Force of Nature: The David Suzuki Movie gets at the heart of an environmental crusader

    1 of 1 2 of 1

      A documentary by Sturla Gunnarsson. Rated G. Opens Friday, October 15, at the Fifth Avenue Cinemas

      For British Columbians, it sometimes seems as if David Suzuki is as “eternal” as the landscapes he fights so hard to preserve. This perception is false, of course. Like all human beings, Canada's best-known ecological broadcaster is mortal, and his 2009 lecture at the Chan Centre was as much a defence of his life as it was yet another impassioned cry on behalf of the planet he still hopes to save.


      Watch the trailer for Force of Nature: The David Suzuki Movie.

      Director Sturla Gunnarsson photographed this inspiring talk and intercut it with footage depicting Suzuki's past achievements as well as the events that made him something more than just another microbiologist with an interest in fruit flies.

      Starting with images of a Vancouver that was “still proud to be British”, we soon move on to the disgraceful internment of Japanese Canadians during the Second World War. This banishment appears to have permanently shamed Suzuki's father, a defining moment the scientist has constantly sought to overcome.

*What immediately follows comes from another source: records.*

(* ===== verification/Config.v ===== *)
(** * Configuration (config/configuration.go)

    The configuration of a node and how the command line, the environment and the YAML
    file make it: [ParseArguments] with package flag from Flags.v; the YAML decoder is a
    parameter. Fields are written with [c <| field := value |>]. *)

From S2P Require Import Prelude Text Flags.
From Stdlib Require Import Ascii.
Open Scope Z_scope.

Definition NetworkModeIPv4 : string := "ipv4".
Definition NetworkModeDual : string := "dual".

Record Configuration : Type := mkConfiguration {
  NodeRole : string;
  WorkerURLs : string;
  ClusterToken : string;
  WorkerID : string;
  WorkerQueue : Z;
  WorkerBatch : Z;
  WorkerCacheDir : string;
  MasterURL : string;
  DbName : string;
  DatabaseType : string;
  DatabaseUrl : string;
  Address : string;
  MaxNeighbors : Z;
  MaxLeeches : Z;
  DrainTimeout : duration;
  TelegramToken : string;
  TelegramUsername : string;
  DiscordWebhook : string;
  SlackWebhook : string;
  GotifyURL : string;
  GotifyToken : string;
  SafeMode : bool;
  CrawlerThreads : Z;
  MaxConcurrentDownloads : Z;
  RateLimit : Z;
  CrawlerAutoStopMinutes : Z;
  CrawlerStartOnLaunch : bool;
  CrawlerScheduleEnabled : bool;
  CrawlerScheduleStart : string;
  CrawlerScheduleEnd : string;
  MaxSavedTorrents : Z;
  NetworkMode : string;
  ListenIPv4 : string;
  ListenIPv6 : string;
  RoutingTableCacheIPv4 : string;
  RoutingTableCacheIPv6 : string;
  BootstrapIPv4 : list string;
  ConfigFile : string;
  EnableBlacklist : bool;
  NameBlacklist : string;
  FileBlacklist : string;
  OnlyChineseContent : bool;
  Statistics : bool;
  BootstrapNodeFile : string;
  OnlyWebServer : bool;
  AuthUser : string;
  AuthPass : string;
  SessionSecret : string;
  TransmissionURL : string;
  TransmissionUser : string;
  TransmissionPass : string;
  Aria2URL : string;
  Aria2Token : string;
  DelugeURL : string;
  DelugePass : string;
  QBittorrentURL : string;
  QBittorrentUser : string;
  QBittorrentPass : string
}.
(* ===== verification/NetAddr.v ===== *)
(** * IP addresses

    The part of Go's [net/netip] that the DHT client computes with: an address
    is invalid (the zero Addr), IPv4 or IPv6 with a zone; a pair with a port is
    an [AddrPort]. [AsSlice] and [AddrFromSlice] are the byte forms that the
    compact encodings of the protocol are built from. *)

From S2P Require Import Prelude.

Inductive Addr : Type :=
  | AddrZero
  | Addr4 (v : Z)
  | Addr6 (v : Z) (zone : string).

Record AddrPort : Type := AddrPortFrom { ap_addr : Addr; ap_port : Z }.

#[export] Instance Addr_eq_dec : EqDecision Addr.
Proof. solve_decision. Defined.
#[export] Instance AddrPort_eq_dec : EqDecision AddrPort.
Proof. solve_decision. Defined.

Definition addr_to_sum (a : Addr) : unit + (Z + Z * string) :=
  match a with
  | AddrZero => inl ()
  | Addr4 v => inr (inl v)
  | Addr6 v z => inr (inr (v, z))
  end.
Definition addr_of_sum (s : unit + (Z + Z * string)) : Addr :=
  match s with
  | inl _ => AddrZero
  | inr (inl v) => Addr4 v
  | inr (inr (v, z)) => Addr6 v z
  end.
#[export] Program Instance Addr_countable : Countable Addr :=
  inj_countable' addr_to_sum addr_of_sum _.
Next Obligation. by intros []. Qed.
#[export] Program Instance AddrPort_countable : Countable AddrPort :=
  inj_countable' (fun p => (ap_addr p, ap_port p)) (fun q => AddrPortFrom q.1 q.2) _.
Next Obligation. by intros []. Qed.

Definition AddrFromSlice (l : list byte) : option Addr :=
  if decide (length l = 4%nat) then Some (Addr4 (be_decode l))
  else if decide (length l = 16%nat) then Some (Addr6 (be_decode l) "")
  else None.

Definition AsSlice (a : Addr) : list byte :=
  match a with
  | AddrZero => []
  | Addr4 v => be_encode 4 v
  | Addr6 v _ => be_encode 16 v
  end.

(** ::ffff:a.b.c.d becomes a.b.c.d; every other address is unchanged. *)
Definition Unmap (a : Addr) : Addr :=
  match a with
  | Addr6 v _ => if v / 2 ^ 32 =? 0xffff then Addr4 (v mod 2 ^ 32) else a
  | _ => a
  end.

Definition Is4 (a : Addr) : bool := match a with Addr4 _ => true | _ => false end.
Definition Is6 (a : Addr) : bool := match a with Addr6 _ _ => true | _ => false end.
Definition addr_IsValid (a : Addr) : bool := match a with AddrZero => false | _ => true end.
Definition IsValid (p : AddrPort) : bool := addr_IsValid (ap_addr p).

(** The values a netip.Addr can hold. *)
Definition addr_wf (a : Addr) : Prop :=
  match a with
  | AddrZero => True
  | Addr4 v => 0 <= v < 2 ^ 32
  | Addr6 v _ => 0 <= v < 2 ^ 128
  end.
Definition ap_wf (p : AddrPort) : Prop := addr_wf (ap_addr p) /\ 0 <= ap_port p < 65536.

(** An address that the compact encodings carry without loss: valid, no zone,
    and not an IPv4 address written as IPv6. *)
Definition compact_addr (a : Addr) : Prop :=
  addr_wf a /\ addr_IsValid a /\ Unmap a = a /\
  match a with Addr6 _ z => z = ""%string | _ => True end.
Definition compact_ap (p : AddrPort) : Prop :=
  compact_addr (ap_addr p) /\ 0 <= ap_port p < 65536.

Lemma AsSlice_length a :
  length (AsSlice a) = if Is4 a then 4%nat else if Is6 a then 16%nat else 0%nat.
Proof. destruct a; [done| |]; apply be_encode_length. Qed.

Lemma AddrFromSlice_AsSlice a :
  compact_addr a -> AddrFromSlice (AsSlice a) = Some a.
Proof.
  intros (Hwf & Hv & _ & Hz). unfold AddrFromSlice. rewrite AsSlice_length.
  destruct a as [|v|v z]; cbn [AsSlice Is4 Is6 addr_wf] in *; [done| |subst z].
  - rewrite decide_True, be_decode_encode_small by (done || simpl; lia). done.
  - rewrite decide_False, decide_True, be_decode_encode_small by (done || simpl; lia). done.
Qed.

Lemma AddrFromSlice_Some l :
  is_Some (AddrFromSlice l) <-> length l = 4%nat \/ length l = 16%nat.
Proof.
  unfold AddrFromSlice. unfold is_Some.
  destruct (decide (length l = 4%nat)), (decide (length l = 16%nat));
    (split; intros HH; [tauto || (by destruct HH)|eauto || tauto]).
Qed.

Lemma AddrFromSlice_wf l a : AddrFromSlice l = Some a -> addr_wf a /\ addr_IsValid a.
Proof.
  unfold AddrFromSlice. pose proof (be_decode_range l) as Hr.
  destruct (decide (length l = 4%nat)) as [Hl|].
  { intros [= <-]. rewrite Hl in Hr. split; [simpl in *; lia|done]. }
  destruct (decide (length l = 16%nat)) as [Hl|]; [|done].
  intros [= <-]. rewrite Hl in Hr. split; [simpl in *; lia|done].
Qed.

Lemma Unmap_wf a : addr_wf a -> addr_wf (Unmap a).
Proof.
  destruct a as [| |v z]; simpl; try done. intros H. case_match; [|done].
  simpl. apply Z.mod_pos_bound. lia.
Qed.

Lemma Unmap_idemp a : Unmap (Unmap a) = Unmap a.
Proof. destruct a as [| |v z]; simpl; try done. case_match eqn:E; [done|]. simpl. by rewrite E. Qed.

Lemma AddrFromSlice_Unmap_compact l a :
  AddrFromSlice l = Some a -> compact_addr (Unmap a).
Proof.
  intros H. destruct (AddrFromSlice_wf _ _ H) as [Hw Hv].
  split; [by apply Unmap_wf|]. split; [|split; [apply Unmap_idemp|]].
  - destruct a as [| |v z]; simpl in *; try done. by case_match.
  - unfold AddrFromSlice in H.
    destruct (decide (length l = 4%nat)); [by simplify_eq|].
    destruct (decide (length l = 16%nat)); [|done]. simplify_eq. unfold Unmap.
    by destruct (_ =? _).
Qed.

      Other key stops on this personal journey include Hiroshima, the city where it first looked as if nature itself might die, and the southern U.S., where the thrill of working for NASA was counterbalanced by the peripheral presence of the Ku Klux Klan.

      Ironically, the first discrimination that Suzuki recalls encountering was at the hands of other Japanese children during internment. They couldn't forgive the fact that he spoke only English. As for the natural world, this unwilling loner first encountered that during forays to a local swamp that has long since disappeared.

      Two marriages, children, academic success, The Nature of Things, aboriginal rights: no one can accuse David Suzuki of living a sheltered life. But as this movie shows in more ways than one, it was a wounded spirit that first decided to heal a wounded Earth.